*Try it*: Although the data below holds other lines too, output only those from the line with "then response_json response" up to and including the line with "reviews ← trigger (QueryReviewsAll title);", exactly as they appear.

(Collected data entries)
Section Semantics.
Context {bcrypt : Bcrypt} (E : Env).

  (** One operation, performed atomically on the world. *)
Definition perform {X} (op : Op X) (w : World) : (Exn + X) * World * list Event :=
    match op in Op X return (Exn + X) * World * list Event with
    | QueryUserFirst u => (inr (first (filter_by_username u (users (db w)))), w, [])
    | QueryUserGet i => (inr (query_get i (users (db w))), w, [])
    | QueryReviewsAll t => (inr (filter_by_movie_title t (reviews (db w))), w, [])
    | GeneratePasswordHash pw =>
        (or_raise ValueError (generate_password_hash pw (urandom E (clock w))),
         tick w, [])
    | CommitUser u h =>
        match insert_user u h (db w) with
        | (inl e, d) => (inl e, with_db d w, [])
        | (inr row, d) => (inr row, with_db d w, [UserInserted row])
        end
    | CommitReview t x uid =>
        match insert_review t x uid (db w) with
        | (inl e, d) => (inl e, with_db d w, [])
        | (inr row, d) => (inr row, with_db d w, [ReviewInserted row])
        end
    | RequestsGet url =>
        (or_raise ConnectionError (requests_get E (clock w) url),
         tick w, [HttpRequested url])
    end.

  (** A program run to completion, with nothing else touching the world. *)
Fixpoint run {A} (p : Prog A) (w : World) : (Exn + A) * World * list Event :=
    match p with
    | Ret a => (inr a, w, [])
    | Raise e => (inl e, w, [])
    | Vis op k =>
        let '(r, w1, ev1) := perform op w in
        match r with
        | inl e => (inl e, w1, ev1)
        | inr x => let '(r2, w2, ev2) := run (k x) w1 in (r2, w2, ev1 ++ ev2)
        end
    end.

  (** One operation of a program. *)
Definition step {A} (p : Prog A) (w : World) : Prog A * World * list Event :=
    match p with
    | Ret a => (Ret a, w, [])
    | Raise e => (Raise e, w, [])
    | Vis op k =>
        let '(r, w1, ev1) := perform op w in
        (match r with inl e => Raise e | inr x => k x end, w1, ev1)
    end.

  (** Two requests in flight: the schedule says whose operation is next
      ([true]: the first). *)
Fixpoint interleave {A} (sched : list bool) (p1 p2 : Prog A) (w : World)
    : Prog A * Prog A * World * list Event :=
    match sched with
    | [] => (p1, p2, w, [])
    | true :: s =>
        let '(p1', w1, ev1) := step p1 w in
        let '(q1, q2, w2, ev2) := interleave s p1' p2 w1 in
        (q1, q2, w2, ev1 ++ ev2)
    | false :: s =>
        let '(p2', w1, ev1) := step p2 w in
        let '(q1, q2, w2, ev2) := interleave s p1 p2' w1 in
        (q1, q2, w2, ev1 ++ ev2)
    end.
End Semantics.

(** ** Configuration (lines 23-37) *)

(** [os.getenv(key, fallback)] *)
Definition getenv (environ : gmap string string) (key fallback : string) : string :=
  default fallback (environ !! key).

Record Config : Type := mkConfig
  { SQLALCHEMY_DATABASE_URI : string;
    SECRET_KEY : string;
    login_view : string;
    OMDB_API_KEY : string }.

(** What the module body computes, once, when the process starts. *)
Definition startup (environ : gmap string string) : Config :=
  {| SQLALCHEMY_DATABASE_URI := "postgresql://localhost/movie_reviews";
     SECRET_KEY := getenv environ "SECRET_KEY" "fallback-secret-key";
     login_view := "login";
     OMDB_API_KEY := getenv environ "OMDB_API_KEY" "fallback-api-key" |}.

(** ** Requests and responses *)

(** The two methods the routes are registered for. *)
Inductive Method : Type := GET | POST.

(** A request as the views see it: the method, the form fields, and the
    user id carried by the signed session cookie, if any. *)
Record Request : Type := mkReq
  { method : Method;
    form : gmap string string;
    session : option Z }.

Inductive Value : Type :=
| VStr (s : string)
| VJson (j : Json)
| VReviews (l : list Review.t).

Inductive Response : Type :=
| Rendered (template : string) (context : list (string * Value))
| Redirected (location : string).

Definition render_template (template : string) (context : list (string * Value))
  : Response := Rendered template context.

Definition redirect (location : string) : Response := Redirected location.

(** The three endpoints the source redirects to: ['home'] is mounted at
    [/], the others at [/<endpoint>]. *)
Definition url_for (endpoint : string) : string :=
  if decide (endpoint = "home") then "/" else "/" +:+ endpoint.

(** [request.form[key]] *)
Definition form_getitem (f : gmap string string) (key : string) : Prog string :=
  match f !! key with
  | Some v => Ret v
  | None => Raise (BadRequestKeyError key)
  end.

(** [request.form.get(key)] *)
Definition form_get (f : gmap string string) (key : string) : option string :=
  f !! key.

(** How an f-string renders a value that may be [None]. *)
Definition format_value (v : option string) : string := default "None" v.

(** A library call that answers or raises. *)
Definition raising {A} (e : Exn) (o : option A) : Prog A :=
  match o with
  | Some a => Ret a
  | None => Raise e
  end.

(** [response.json()] *)
Definition response_json (r : HttpResponse) : Prog Json :=
  match json r with
  | Some j => Ret j
  | None => Raise JSONDecodeError
  end.

(** [login_user(user)]: the session now names the user. *)
Definition login_user (u : User.t) : option Z := Some (User.id u).

(** [logout_user()] *)
Definition logout_user : option Z := None.

(** [load_user], the callback that resolves the session to a user
    (lines 72-78). *)
Definition load_user (user_id : Z) : Prog (option User.t) :=
  trigger (QueryUserGet user_id).

(** ** Routes (lines 85-201)

    A view returns the response and the session the client holds
    afterwards. *)

Section Views.
Context {bcrypt : Bcrypt} (cfg : Config).

(** [@login_required]: the wrapped view runs only for a session that
    resolves to a user; otherwise the client is sent to [login_view]. *)
Definition login_required (view : User.t → Request → Prog (Response * option Z))
    (req : Request) : Prog (Response * option Z) :=
  current_user ← match session req with
                 | Some i => load_user i
                 | None => Ret None
                 end;
  match current_user with
  | Some u => view u req
  | None => Ret (redirect (url_for (login_view cfg)), session req)
  end.

Definition home (req : Request) : Prog (Response * option Z) :=
  Ret (render_template "home.html" [], session req).

Definition register (req : Request) : Prog (Response * option Z) :=
  match method req with
  | POST =>
      username ← form_getitem (form req) "username";
      password ← form_getitem (form req) "password";
      existing_user ← trigger (QueryUserFirst username);
      match existing_user with
      | Some _ => Ret (redirect (url_for "register"), session req)
      | None =>
          hashed_pw ← trigger (GeneratePasswordHash password);
          new_user ← trigger (CommitUser username hashed_pw);
          Ret (redirect (url_for "home"), login_user new_user)
      end
  | GET => Ret (render_template "register.html" [], session req)
  end.

Definition login (req : Request) : Prog (Response * option Z) :=
  match method req with
  | POST =>
      username ← form_getitem (form req) "username";
      password ← form_getitem (form req) "password";
      user ← trigger (QueryUserFirst username);
      match user with
      | Some u =>
          verified ← raising ValueError (check_password_hash (User.password u) password);
          if verified : bool
          then Ret (redirect (url_for "home"), login_user u)
          else Ret (redirect (url_for "login"), session req)
      | None => Ret (redirect (url_for "login"), session req)
      end
  | GET => Ret (render_template "login.html" [], session req)
  end.

Definition logout (current_user : User.t) (req : Request)
  : Prog (Response * option Z) :=
  Ret (redirect (url_for "home"), logout_user).

Definition search (req : Request) : Prog (Response * option Z) :=
  movie_data ← match method req with
               | POST =>
                   let title := form_get (form req) "title" in
                   let url := "http://www.omdbapi.com/?apikey=" +:+ OMDB_API_KEY cfg
                              +:+ "&t=" +:+ format_value title in
                   response ← trigger (RequestsGet url);
                   if decide (status_code response = 200)
                   then response_json response
                   else Ret JNull
               | GET => Ret JNull
               end;
  Ret (render_template "search.html" [("movie", VJson movie_data)], session req).

Definition review (title : string) (current_user : User.t) (req : Request)
  : Prog (Response * option Z) :=
  match method req with
  | POST =>
      review_text ← form_getitem (form req) "review_text";
      new_review ← trigger (CommitReview title review_text (User.id current_user));
      Ret (redirect (url_for "home"), session req)
  | GET => Ret (render_template "review.html" [("title", VStr title)], session req)
  end.

Definition view_reviews (title : string) (req : Request)
  : Prog (Response * option Z) :=
  reviews ← trigger (QueryReviewsAll title);
  Ret (render_template "reviews.html" [("title", VStr title); ("reviews", VReviews reviews)],
       session req).

(** The URL map built by the [@app.route] decorators. *)
Inductive Route : Type :=
| route_home
| route_register
| route_login
| route_logout
| route_search
| route_review (title : string)
| route_view_reviews (title : string).

Definition dispatch (r : Route) (req : Request) : Prog (Response * option Z) :=
  match r, method req with
  | route_home, GET => home req
  | route_register, _ => register req
  | route_login, _ => login req
  | route_logout, GET => login_required logout req
  | route_search, _ => search req
  | route_review title, _ => login_required (review title) req
  | route_view_reviews title, GET => view_reviews title req
  | _, POST => Raise MethodNotAllowed
  end.

(** One request served on its own, and a sequence of them served one
    after the other. *)
Definition handle (E : Env) (r : Route) (req : Request) (w : World)
  : (Exn + Response * option Z) * World * list Event :=
  run E (dispatch r req) w.

Fixpoint serve (E : Env) (reqs : list (Route * Request)) (w : World)
  : World * list Event :=
  match reqs with
  | [] => (w, [])
  | (r, req) :: rest =>
      let '(_, w1, ev1) := handle E r req w in
      let '(w2, ev2) := serve E rest w1 in
      (w2, ev1 ++ ev2)
  end.

End Views.

(** ** Sample hashing libraries

    A library to run the model with: it refuses the empty password, as
    flask_bcrypt does, and ignores the salt. *)
Definition plain_bcrypt : Bcrypt :=
  {| generate_password_hash pw salt :=
       if decide (pw = "") then None else Some ("$" +:+ pw);
     check_password_hash h pw := Some (bool_decide (h = "$" +:+ pw)) |}.

(** bcrypt reads the first 72 bytes of a password and no more.  This
    instance has that one trait of the library the code calls: the hash
    is made from those bytes alone. *)
Definition bcrypt72 : Bcrypt :=
  {| generate_password_hash pw salt :=
       if decide (pw = "") then None else Some ("$" +:+ string_take 72 pw);
     check_password_hash h pw := Some (bool_decide (h = "$" +:+ string_take 72 pw)) |}.

(** ** Sample data *)

Definition quiet_env : Env :=
  {| urandom := λ _, "salt";
     requests_get := λ _ _, Some {| status_code := 404; json := None |} |}.

Definition found_env : Env :=
  {| urandom := λ _, "salt";
     requests_get := λ _ _,
       Some {| status_code := 200;
               json := Some (JObject [("Title", JString "Dune")]) |} |}.

(** An upstream that answers 200 with a body that is not JSON. *)
Definition broken_env : Env :=
  {| urandom := λ _, "salt";
     requests_get := λ _ _, Some {| status_code := 200; json := None |} |}.

Definition world0 : World := {| db := empty_db; clock := 0 |}.

Definition post (fields : list (string * string)) (s : option Z) : Request :=
  {| method := POST; form := list_to_map fields; session := s |}.

Definition get (s : option Z) : Request :=
  {| method := GET; form := ∅; session := s |}.

Definition alice_form : list (string * string) :=
  [("username", "alice"); ("password", "pw1")].

Definition alice : User.t := User.mk 1 "alice" "$pw1".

*Answer box*:
                   then response_json response
                   else Ret JNull
               | GET => Ret JNull
               end;
  Ret (render_template "search.html" [("movie", VJson movie_data)], session req).

Definition review (title : string) (current_user : User.t) (req : Request)
  : Prog (Response * option Z) :=
  match method req with
  | POST =>
      review_text ← form_getitem (form req) "review_text";
      new_review ← trigger (CommitReview title review_text (User.id current_user));
      Ret (redirect (url_for "home"), session req)
  | GET => Ret (render_template "review.html" [("title", VStr title)], session req)
  end.

Definition view_reviews (title : string) (req : Request)
  : Prog (Response * option Z) :=
  reviews ← trigger (QueryReviewsAll title);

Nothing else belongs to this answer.